Advertisement

Avrupa İmar ve Kalkınma Bankası (EBRD), ABD Merkez Bankası'nın (Fed) faiz oranını 0,25-0,50 aralığına yükseltmesinin ardından üye ülkelerde yaşanacak etki raporunu yayınladı.

EBRD'ye göre Fed'in 10 yıl sonra aldığı faiz artışı kararı, ABD'deki büyüme verilerinin iyileştiğini gösterse de bu durum kısa dönemde EBRD ülkelerinde piyasa dalgalanmalarını, dolar cinsinden borçlanmalarının yüksek faiz ödemelerini ve fon maliyetlerini artıracak. Sermaye girişlerinin de düşmesiyle ekonomilerdeki büyüme zayıflayacak.

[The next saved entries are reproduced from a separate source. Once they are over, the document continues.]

(** A successful call leaves the flag set and a session stored. *)
Lemma connect_loop_success (stub : Z -> ConnectOutcome) (max_retries : Z) :
  forall (fuel : nat) (retry_count : Z) (self self' : AudioLoop) (tr : list Event),
    connect_loop fuel stub max_retries retry_count self = Some (true, self', tr) ->
    is_running self' = true /\ present (session self') = true.
Proof.
  induction fuel as [|fuel IH]; intros retry_count self self' tr; cbn [connect_loop].
  - destruct (retry_count <? max_retries); discriminate.
  - destruct (retry_count <? max_retries); [|discriminate].
    destruct (stub retry_count) as [e|ctx e|ctx h].
    + destruct (connect_loop fuel stub max_retries (retry_count + 1) self)
        as [[[r s0] t0]|] eqn:Heq; [|discriminate].
      intros [= -> -> <-]. now apply IH in Heq.
    + destruct (connect_loop fuel stub max_retries (retry_count + 1)
                  (set_session_ctx (Some ctx) self))
        as [[[r s0] t0]|] eqn:Heq; [|discriminate].
      intros [= -> -> <-]. now apply IH in Heq.
    + intros [= <- <-]. auto.
Qed.

Lemma connect_loop_consistent (stub : Z -> ConnectOutcome) (max_retries : Z) :
  forall (fuel : nat) (retry_count : Z) (self self' : AudioLoop) (r : bool)
         (tr : list Event),
    consistent self ->
    connect_loop fuel stub max_retries retry_count self = Some (r, self', tr) ->
    consistent self'.
Proof.
  induction fuel as [|fuel IH]; intros retry_count self self' r tr Hc; cbn [connect_loop].
  - destruct (retry_count <? max_retries); [discriminate|]. now intros [= <- <- <-].
  - destruct (retry_count <? max_retries); [|now intros [= <- <- <-]].
    destruct (stub retry_count) as [e|ctx e|ctx h].
    + destruct (connect_loop fuel stub max_retries (retry_count + 1) self)
        as [[[r0 s0] t0]|] eqn:Heq; [|discriminate].
      intros [= <- <- <-]. eapply IH; eauto.
    + destruct (connect_loop fuel stub max_retries (retry_count + 1)
                  (set_session_ctx (Some ctx) self))
        as [[[r0 s0] t0]|] eqn:Heq; [|discriminate].
      intros [= <- <- <-]. eapply IH; [|exact Heq].
      intros _. simpl. eauto.
    + intros [= <- <- <-]. intros _. simpl. eauto.
Qed.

Rapora göre gelişmekte olan ülkelerin mevcut para politikaları, sermaye girişlerinin kaynağı ve parasal politikasının gevşek tutulduğu Euro bölgesine ne kadar bağımlı olduğu bu etkinin şiddetini belirleyecek üç ana etken olacak.

Dolar cinsinden borcu diğer EBRD ülkeleri arasında en fazla olan Türkiye, Fed sonrası piyasalarda oluşacak atmosferden en çok etkilenen ülke olacak. Ancak bu etkinin bir kısmı daha önce piyasalar tarafından fiyatlandığı için şiddeti sınırlanacak. Türkiye gibi jeopolitik belirsizliğin sürdüğü Rusya ve Ukrayna'da da Fed kararının etkisi yüksek oranda hissedilecek.

TL BİR YILDA YÜZDE 27 DEĞER KAYBETTİ

EBRD'nin raporuna göre dolar cinsinden sermaye girişlerine bağımlılık, yüksek cari işlem açığı, dolar cinsinden borçlanmanın fazla oluşu, Türk şirketlerinin Döviz cinsinden açık pozisyonları ve bölgedeki siyasi belirsizlik son bir yıldır Türk lirasının değerini düşürerek ülke riskini baskı altında tutuyor.

Merkez Bankası'nın verilerinin yer aldığı raporda Türkiye'nin cari işlem açığının Ekim 2015 itibariyle gayrisafi yurtiçi hasılanın (GSYİH) yüzde 5,1 oranında gerçekleştiği, dış finansal ihtiyacın 2015'te 200 milyar dolara çıktığı belirtildi. Kurumsal sektörün döviz cinsinden açık pozisyonları ise 180 milyar dolar civarında. Raporda, faizlerdeki artışın 2015'te dolar karşısında yüzde 27 zayıflayan Türk lirasına etkisinin ılımlı olacağı ifade edildi. Rapora göre, Türkiye'de kamu finans ve bankacılık sektöründe istikrar gözlemlenirken, kamu borcu GSYİH'nın yüzde 36'sı olarak gerçekleşti.

SERMAYE GİRİŞLERİ KATLANDI

EBRD raporunda geçmiş yıllardaki yüksek oranda sermaye girişinin, gelişmekte olan piyasaların daha ucuz ve daha uzun vadede fonlamasına yardımcı olduğunun altını çizdi. EBRD'ye üye gelişmekte olan piyasalara 2000-2007 yılları arasında giren ortalama 500 milyar dolar sermaye, 2009-2014 arası neredeyse iki katına çıkarak 1,2 trilyon dolar oldu. Bunda en büyük etken düşük faiz oranlarıydı.

Sermaye girişlerinden en çok Türkiye, Hindistan, Endonezya, Brezilya, Rusya ve Güney Afrika faydalandı ve küresel krizlere karşı tampon alan yarattı. Fakat, özellikle Doğu Avrupa'daki EBRD üyesi ülkeler Avrupa'nın gelişmiş ekonomilerindeki durgunluğun etkisiyle sermaye girişlerindeki sert düşüşle karşı karşıya kaldı.

Tüm dünyadaki gelişen ekonomilere giren sermaye ise 2013 ortalarından itibaren erimeye başladı. Çünkü bu dönemde ABD ekonomisi iyileşme sinyalleri gösteriyor, bu da faiz artışı tahminlerini güçlendiriyordu. Bu ülkeler arasında ekonomisi diğerlerine göre daha kuvvetli olanlar sermaye girişlerinden avantaj sağlamaya devam etti.